Extracted from the blog post –
In terms of headline gross domestic product figures, Iceland comes out narrowly ahead. Over the last four quarters, its economy has contracted by a cumulative 3.8 per cent, almost half Ireland’s 7.4 per cent, according to a Deutsche Bank study.
But the inflation numbers paint a different picture: Iceland’s consumer price index is up 10.9 per cent since August, Ireland’s is down 2.4 per cent.
Both countries, of course, have horrendously high budget deficits – 13.5 per cent of GDP predicted this year for Iceland, 12 per cent for Ireland.
Unquestionably, the main difference relates to each nation’s external exchange rate and, by extension, its international business competitiveness.

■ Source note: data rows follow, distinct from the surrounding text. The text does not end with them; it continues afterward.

(** * ReflectaFunctions: the function table, the parameter stack and the
      frame interpreter of [ReflectaFunctions.cpp], embedded in Rocq.

    Every global of the namespace [reflectaFunctions] is a field of the
    record [State]; every function of the file is a state transformer with
    the name it has in the source.  Calls into the transport layer
    ([reflectaFrames::sendError], [reflectaFrames::sendFrame]) append to the
    log [sent]. *)

From stdpp Require Import base list strings sorting.

Local Open Scope Z_scope.

(** ** Machine integers *)

(** [byte] is [uint8_t]; the stack stores [int8_t]; [pop16] returns
    [int16_t].  Conversions between them wrap around. *)
Definition to_byte (z : Z) : Z := z mod 256.
Definition to_int8 (z : Z) : Z := (z + 128) mod 256 - 128.
Definition to_int16 (z : Z) : Z := (z + 32768) mod 65536 - 32768.

Definition is_byte (z : Z) : Prop := 0 <= z <= 255.
Definition is_int8 (z : Z) : Prop := -128 <= z <= 127.
Definition is_int16 (z : Z) : Prop := -32768 <= z <= 32767.

(** ** C arrays

    A C array is a list of its declared length, indexed by a [Z].  An index
    outside the array is undefined behaviour in the source; here such a read
    yields the default and such a write is dropped.  The theorems below carry
    the bounds under which no access leaves its array. *)
Definition aget {A} (d : A) (l : list A) (i : Z) : A :=
  if 0 <=? i then default d (l !! Z.to_nat i) else d.

Definition aset {A} (l : list A) (i : Z) (v : A) : list A :=
  if 0 <=? i then <[Z.to_nat i := v]> l else l.

(** ** Function pointers, errors and the transport log *)

(** The values a slot of [vtable] can hold: the four functions of this file
    that [setup] installs, and the functions other libraries hand to [bind],
    told apart by a number. *)
Inductive Fn : Type :=
  | FnPushArray
  | FnQueryInterface
  | FnSendResponse
  | FnSendResponseCount
  | FnNative (n : nat).

(** The error codes passed to [reflectaFrames::sendError]. *)
Inductive ErrorCode : Type :=
  | FUNCTIONS_ERROR_FRAME_TOO_SMALL
  | FUNCTIONS_ERROR_FUNCTION_CONFLICT
  | FUNCTIONS_ERROR_FUNCTION_NOT_FOUND
  | FUNCTIONS_ERROR_STACK_OVERFLOW
  | FUNCTIONS_ERROR_STACK_UNDERFLOW.

Inductive Event : Type :=
  | SendError (code : ErrorCode)
  | SendFrame (frame : list Z).

(** ** The globals *)

Definition maximumInterfaces : Z := 25.
Definition parameterStackMax : Z := 128.

Record State : Type := mkState {
  openFunctionIndex : Z;            (* byte *)
  vtable : list (option Fn);        (* 255 function pointers, None is NULL *)
  indexOfInterfaces : Z;            (* byte *)
  interfaceIds : list string;       (* String interfaceIds[25] *)
  interfaceStart : list Z;          (* byte interfaceStart[25] *)
  callerSequence : Z;               (* byte *)
  parameterStackTop : Z;            (* int *)
  parameterStack : list Z;          (* int8_t parameterStack[129] *)
  execution : Z;                    (* byte pointer, as an address *)
  frameTop : Z;                     (* byte pointer, as an address *)
  memory : Z -> Z;                  (* the bytes the two pointers point into *)
  sent : list Event;                (* calls to sendError and sendFrame, oldest first *)
  reads : list Z                    (* addresses read through [execution], oldest first *)
}.

(** The state after static initialisation: every pointer of [vtable] is
    NULL, the stack is empty. *)
Definition initial (mem : Z -> Z) : State :=
  {| openFunctionIndex := 4;
     vtable := replicate 255 None;
     indexOfInterfaces := 0;
     interfaceIds := replicate 25 EmptyString;
     interfaceStart := replicate 25 0;
     callerSequence := 0;
     parameterStackTop := -1;
     parameterStack := replicate 129 0;
     execution := 0;
     frameTop := 0;
     memory := mem;
     sent := [];
     reads := [] |}.

(** Field updates. *)
Definition set_sent (v : list Event) (s : State) : State :=
  mkState (openFunctionIndex s) (vtable s) (indexOfInterfaces s) (interfaceIds s)
    (interfaceStart s) (callerSequence s) (parameterStackTop s) (parameterStack s)
    (execution s) (frameTop s) (memory s) v (reads s).

Definition set_stack (top : Z) (stack : list Z) (s : State) : State :=
  mkState (openFunctionIndex s) (vtable s) (indexOfInterfaces s) (interfaceIds s)
    (interfaceStart s) (callerSequence s) top stack
    (execution s) (frameTop s) (memory s) (sent s) (reads s).

Definition set_execution (v : Z) (s : State) : State :=
  mkState (openFunctionIndex s) (vtable s) (indexOfInterfaces s) (interfaceIds s)
    (interfaceStart s) (callerSequence s) (parameterStackTop s) (parameterStack s)
    v (frameTop s) (memory s) (sent s) (reads s).

Definition set_reads (v : list Z) (s : State) : State :=
  mkState (openFunctionIndex s) (vtable s) (indexOfInterfaces s) (interfaceIds s)
    (interfaceStart s) (callerSequence s) (parameterStackTop s) (parameterStack s)
    (execution s) (frameTop s) (memory s) (sent s) v.

Definition set_interfaces (n : Z) (ids : list string) (starts : list Z) (s : State) : State :=
  mkState (openFunctionIndex s) (vtable s) n ids starts
    (callerSequence s) (parameterStackTop s) (parameterStack s)
    (execution s) (frameTop s) (memory s) (sent s) (reads s).

Definition set_vtable (v : list (option Fn)) (s : State) : State :=
  mkState (openFunctionIndex s) v (indexOfInterfaces s) (interfaceIds s)
    (interfaceStart s) (callerSequence s) (parameterStackTop s) (parameterStack s)
    (execution s) (frameTop s) (memory s) (sent s) (reads s).

Definition set_openFunctionIndex (v : Z) (s : State) : State :=
  mkState v (vtable s) (indexOfInterfaces s) (interfaceIds s)
    (interfaceStart s) (callerSequence s) (parameterStackTop s) (parameterStack s)
    (execution s) (frameTop s) (memory s) (sent s) (reads s).

Definition set_frame (exec seq top : Z) (s : State) : State :=
  mkState (openFunctionIndex s) (vtable s) (indexOfInterfaces s) (interfaceIds s)
    (interfaceStart s) seq (parameterStackTop s) (parameterStack s)
    exec top (memory s) (sent s) (reads s).

(** [reflectaFrames::sendError] and [reflectaFrames::sendFrame]: the call is
    recorded, nothing else changes. *)
Definition sendError (code : ErrorCode) (s : State) : State :=
  set_sent (sent s ++ [SendError code]) s.

Definition sendFrame (frame : list Z) (s : State) : State :=
  set_sent (sent s ++ [SendFrame frame]) s.

(** ** The parameter stack *)

(** [void push(int8_t b)]: the argument is converted to [int8_t] on the way
    in. *)
Definition push (b : Z) (s : State) : State :=
  if parameterStackTop s =? parameterStackMax then
    sendError FUNCTIONS_ERROR_STACK_OVERFLOW s
  else
    let top := parameterStackTop s + 1 in
    set_stack top (aset (parameterStack s) top (to_int8 b)) s.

The Icelandic krona all but collapsed after the crisis broke out, whereas Ireland, using the euro, could not devalue.
The result is that Iceland’s unit labour costs have fallen by 29 per cent over the past 12 months and by an astonishing 45. 6 per cent from their peak in the fourth quarter of 2005.
By contrast, Irish unit labour costs have dropped by only 4.3 per cent over the past year – and this has occurred more because of painful adjustments in the real economy (unemployment, reduced working time, reduced bonuses and wage cuts) than because of exchange rate factors (a falling euro).
Irish exports to the UK have been affected by the steep fall in the pound against the euro.
the hard truth is that Ireland – like fellow eurozone members Italy, Greece and Spain – has a long and hard road ahead to claw back its competitiveness.
The simple fact is that Ireland would be better off outside the Euro. Any illusions about walls of European money coming to their aid are pure fantasy. Germany is dead against bailing out economies that don’t keep their debts down.
Ireland either has to cut consumption, cut pay and fit itself inside a Germanic straightjacket, or break free of the Euro, and run its own show. Given the current state of high indebtedness, Ireland would do better to get out of the Euro while she’s ahead, and find her own level.
Maybe rejection of Lisbon would be a first step, and a Euro exit would come next. That way Ireland could rediscover her competitiveness, and thrive as a Tiger once more.